ReNeuron (RENE) is expanding the scope of the phase IIa study of its hRPC stem cell therapy treatment in order to speed up the process towards a phase III study. Further data will be published next year. Patient recruitment for a treatment for stroke disability is being accelerated. The main data will be published in the middle of 2021. There was £21.3m in the bank at the end of September 2019.

Subsea cable protection services provider Tekmar (TGP) continues to benefit from increasing investment in offshore wind. Interim revenues were 140% higher at £17.1m and the business moved from loss to profit. Acquisitions boosted organic growth. The order book was at a record level of £15.9m at the end of September 2019.

Renalytix AI (RENX) will receive $950 per KidneyIntelX test used in the US from 1 January. This price lasts for three years and is set by the US authorities. Insurance companies are likely to pay a similar amount. Initial revenues have been generated by a pharma testing programme.

Fashion retailer Quiz (QUIZ) is still finding trading conditions tough with like-for-like store sales 10% lower so far this year. Costs have been reduced, but a pre-tax loss of £3.3m is forecast for this year.

Medical grade collagen components supplier Collagen Solutions (COS) is building up sales of tissue and starting to benefit from the collaboration with its major US shareholder. Investment in the Glasgow facility will increase collagen supply.

Antibody discovery company Fusion Antibodies (FAB) improved interim revenues from £660,000 to £1.75m. There was still £1.31m left in the bank at the end of September 2019. Belfast-based Fusion has launched its RAMP service, which helps clients to optimise the performance of an antibody. The Mammalian Antibody library should be launched by next September.

MAIN MARKET

Standard list shell National World (NWOR) has asked for trading in the shares to be suspended as it negotiates the potential acquisition of regional titles from JPI. There are also other acquisitions being assessed.
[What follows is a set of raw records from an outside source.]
Lemma SplitAt_found s root a x b d R :
  valid s root (a ++ x :: b) R ->
  wp (SplitAt s x d true) (fun '(s', (qa, qb), center) => center = x /\
    exists dx, valid2 s' qa qb a b ((x, dx) :: R)).
Proof.
  intros Hv. unfold SplitAt. rewrite (proj2 (Z.eqb_neq _ _) (valid_not_null _ _ _ _ _ _ Hv)).
  apply wp_bind. eapply wp_mono; [apply (Split_spec s root a x b R Hv)|].
  intros [s' [qa qb]] H. apply wp_ret. split; [reflexivity|exact H].
Qed.

(** One of two valid trees is extended at its end. *)
Lemma valid2_InsertExtreme s qa qb a b d x dx R :
  valid2 s qa qb a b ((x, dx) :: R) ->
  wp (InsertExtreme qa s d x) (fun '(root, s') => valid2 s' root qb (seq_extreme d a x) b R).
Proof.
  intros H. apply valid2_left in H as (tb & nb & -> & Hb & Hv).
  eapply wp_mono; [apply (InsertExtreme_spec s qa a d x dx (cells tb nullptr ++ R))|].
  - destruct Hv as (t & n & [-> H] & Hr). exists t, n. split; [|exact Hr]. split; [reflexivity|].
    eapply holds_perm; [|exact H]. perm.
  - intros [root s'] H'. apply valid2_left. exists tb, nb. auto.
Qed.

Lemma SplitAt_missing s root a p b d R :
  valid s root (a ++ b) R -> insertion_point p d a b ->
  wp (SplitAt s p d false) (fun '(s', (qa, qb), center) => center = nullptr /\ valid2 s' qa qb a b R).
Proof.
  intros Hv Hp. unfold SplitAt.
  destruct d; destruct Hp as [u ->].
  - rewrite (proj2 (Z.eqb_neq _ _) (valid_not_null _ _ _ _ _ _ Hv)).
    apply wp_bind. eapply wp_mono; [apply (Split_spec s root a p u R Hv)|].
    intros [s1 [qa qb]] (dx & H). apply valid2_swap in H. cbn [negb get set opposite fst snd].
    apply wp_bind. eapply wp_mono; [apply (valid2_InsertExtreme _ _ _ _ _ kLeft _ _ _ H)|].
    intros [root' s'] H'. apply wp_ret. split; [reflexivity|]. apply valid2_swap, H'.
  - rewrite <- app_assoc in Hv. cbn in Hv.
    rewrite (proj2 (Z.eqb_neq _ _) (valid_not_null _ _ _ _ _ _ Hv)).
    apply wp_bind. eapply wp_mono; [apply (Split_spec s root u p b R Hv)|].
    intros [s1 [qa qb]] (dx & H). cbn [negb get set opposite fst snd].
    apply wp_bind. eapply wp_mono; [apply (valid2_InsertExtreme _ _ _ _ _ kRight _ _ _ H)|].
    intros [root' s'] H'. apply wp_ret. split; [reflexivity|exact H'].
Qed.

(** * Searching *)

(** The nodes before the target compare greater, the nodes after it less: as seen from any
    node, the comparison is right about the nodes beyond it. *)
Definition monotone (compare : node -> comparison) (seq : list node) : Prop :=
  forall a x b, seq = a ++ x :: b ->
    (compare x = Lt -> Forall (fun y => compare y = Lt) b) /\
    (compare x = Gt -> Forall (fun y => compare y = Gt) a).

Definition ctx_dir (ctx : list frame) : Direction :=
  match ctx with [] => kLeft | f :: _ => f_dir f end.

(** What a search may answer. *)
Definition find_ok (compare : node -> comparison) (seq : list node) (r : FindResult) : Prop :=
  if found r then exists a b, seq = a ++ node_ r :: b /\ compare (node_ r) = Eq
  else exists a b, seq = a ++ b /\ Forall (fun y => compare y = Gt) a /\ Forall (fun y => compare y = Lt) b /\
    (seq = [] /\ node_ r = nullptr \/ insertion_point (node_ r) (insert_direction r) a b).

Lemma FindLoop_spec compare s : forall fuel ctx t R,
  (length (inorder t) < fuel)%nat ->
  holds s (cells t (ctx_parent ctx) ++ R) -> monotone compare (inorder (plug ctx t)) ->
  Forall (fun y => compare y = Gt) (around ctx).1 -> Forall (fun y => compare y = Lt) (around ctx).2 ->
  wp (FindLoop fuel s compare (root_of t) (ctx_parent ctx) (ctx_dir ctx)) (find_ok compare (inorder (plug ctx t))).
Proof.
  induction fuel as [|fuel IH]; intros ctx t R Hf H Hm Ha Hb; [lia|]. cbn [FindLoop].
  rewrite (root_null s t _ R H). destruct t as [|c l x r].
  - apply wp_ret. unfold find_ok. cbn [found node_ insert_direction].
    exists (around ctx).1, (around ctx).2. rewrite inorder_plug. split; [reflexivity|].
    split; [exact Ha|]. split; [exact Hb|].
    destruct ctx as [|[d c p sib] ctx]; [left; auto|right].
    destruct d; cbn; destruct (around ctx) as [a b]; cbn; [eauto|].
    exists (a ++ inorder sib). rewrite <- app_assoc. reflexivity.
  - cbn in Hf. rewrite length_app in Hf. cbn in Hf. cbn [root_of].
    assert (Hseq : inorder (plug ctx (Branch c l x r)) =
      ((around ctx).1 ++ inorder l) ++ x :: inorder r ++ (around ctx).2)
      by (rewrite inorder_plug; cbn; rewrite <- !app_assoc; reflexivity).
    destruct (Hm _ _ _ Hseq) as [Hlt Hgt].
    cbn [cells app] in H. set (dx := Data (root_of l) (root_of r) (ctx_parent ctx) c) in *.
    destruct (compare x) eqn:Ex.
    + apply wp_ret. unfold find_ok. cbn [found node_]. eauto.
    + rewrite (Child_cell s _ H x dx) by in_cells. cbn [mbind Result_bind].
      apply (IH (Frame kLeft c x r :: ctx) l ((x, dx) :: cells r x ++ R)); [lia| |exact Hm|..].
      * apply (holds_perm s _ (cells l x ++ (x, dx) :: cells r x ++ R)) in H; [exact H|perm].
      * cbn. destruct (around ctx) as [a b]. exact Ha.
      * cbn. destruct (around ctx) as [a b]. cbn in *. constructor; auto.
    + rewrite (Child_cell s _ H x dx) by in_cells. cbn [mbind Result_bind].
      apply (IH (Frame kRight c x l :: ctx) r ((x, dx) :: cells l x ++ R)); [lia| |exact Hm|..].
      * apply (holds_perm s _ (cells r x ++ (x, dx) :: cells l x ++ R)) in H; [exact H|perm].
      * cbn. destruct (around ctx) as [a b]. cbn in *. rewrite app_assoc.
        apply Forall_app. split; [apply Hgt; reflexivity|constructor; auto].
      * cbn. destruct (around ctx) as [a b]. exact Hb.
Qed.

Lemma Find_spec s root seq compare R :
  valid s root seq R -> monotone compare seq -> wp (Find root s compare) (find_ok compare seq).
Proof.
  intros (t & N & [-> H] & <- & _) Hm. apply (FindLoop_spec compare s (S (size s)) [] t R).
  - pose proof (inorder_size _ _ _ _ H). lia.
  - exact H.
  - exact Hm.
  - constructor.
  - constructor.
Qed.

(** The node found, or the new node in its place. *)
Lemma FindOrInsert_spec s root seq compare new dn R :
  valid s root seq ((new, dn) :: R) -> monotone compare seq ->
  wp (FindOrInsert root s compare new) (fun '(root', s', (n, inserted)) =>
    if inserted : bool then exists a b, n = new /\ seq = a ++ b /\ valid s' root' (a ++ new :: b) R /\
      Forall (fun y => compare y = Gt) a /\ Forall (fun y => compare y = Lt) b
    else root' = root /\ s' = s /\ n ∈ seq /\ compare n = Eq).
Proof.
  intros Hv Hm. unfold FindOrInsert. apply wp_bind.
  eapply wp_mono; [apply (Find_spec s root seq compare _ Hv Hm)|].
  intros [p fnd d] Hf. unfold find_ok in Hf. cbn [found node_ insert_direction] in *. destruct fnd.
  - apply wp_ret. destruct Hf as (a & b & -> & He). repeat split; [|exact He].
    apply elem_of_app. right. left.
  - destruct Hf as (a & b & -> & Ha & Hb & Hp).
    assert (Hi : wp (Insert root s p d new) (fun '(root', s') => valid s' root' (a ++ new :: b) R)).
    { destruct Hp as [[E ->]|Hp].
      - apply app_eq_nil in E as [-> ->]. destruct Hv as (t & N & [-> H] & Hi & _).
        destruct t; [|destruct (inorder_not_nil _ _ _ _ Hi)]. apply (Insert_empty s new dn R). exact H.
      - destruct d; destruct Hp as [u ->].
        + apply (Insert_adjacent s root _ a u p kLeft new dn R Hv eq_refl).
        + rewrite <- app_assoc in Hv. rewrite <- app_assoc.
          apply (Insert_adjacent s root _ u b p kRight new dn R Hv eq_refl). }
    apply wp_bind. eapply wp_mono; [exact Hi|]. intros [root' s'] Hv'. apply wp_ret.
    exists a, b. auto.
Qed.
Zenith Energy (ZEN) has acquired the Italian gas production and exploration assets of Coro Energy (CORO) for an initial £402,000 in shares at 6p each. Up to £3.5m in also payable in shares if gas production averages 100,000 scm/day over a period of four successive months. Production is expected to reach 113,000 scm/day following developments planned over the next 6-9 months. The Italian authorities have to agree to the deal, which adds to Zenith’s existing assets in Italy.

Haynes Publishing (HYNS) says that interim pre-tax profit will be 37% higher than in the corresponding period last year. This is all organic growth. The interims will be announced on 30 January.

Digital inkjet technology developer Xaar (XAR) says that Stratasys has completed its increased investment in Xaar 3D and it has an option to acquire the rest of Xaar 3D within three years. Xaar sold 20% of the 3D printing business for $10m and Stratasys can buy the 55% it does not won for at least $33m.

Nanoco (NANO) says that interested parties have been asked to submit acquisition proposals by mid-December. The majority of contracted revenues of £3.5m will be delivered in the first half. Progress with new customers has been hampered by the formal sale process.

IMC Exploration (IMC) says that the exploration programme in the Goldmines River licence in Wicklow has confirmed gold values ranging up to 0.4g/t. Drilling results are still being analysed.

Pembridge Resources (PERE) says that its Minto mine in Canada has received £3.7m in payment for copper concentrate. Sumitomo makes a 90% advanced payment for the concentrate. The rest is paid on delivery. Pembridge is on a roadshow to raise between £3m-£5m.

BATM (BVC) has gained a $4m contract in Asia for its agri-waste business. Three units will be supplied to two poultry processing facilities.

MATCHED BARGAINS

MESH Holdings, which recently left NEX will have its shares dealt on the JP Jenkins dealing platform. The acquisition option for AI company Sentiance has lapsed but management is in talks to agree a new option, which would require MESH to invest more cash in Sentiance, where it has a 16.8% stake.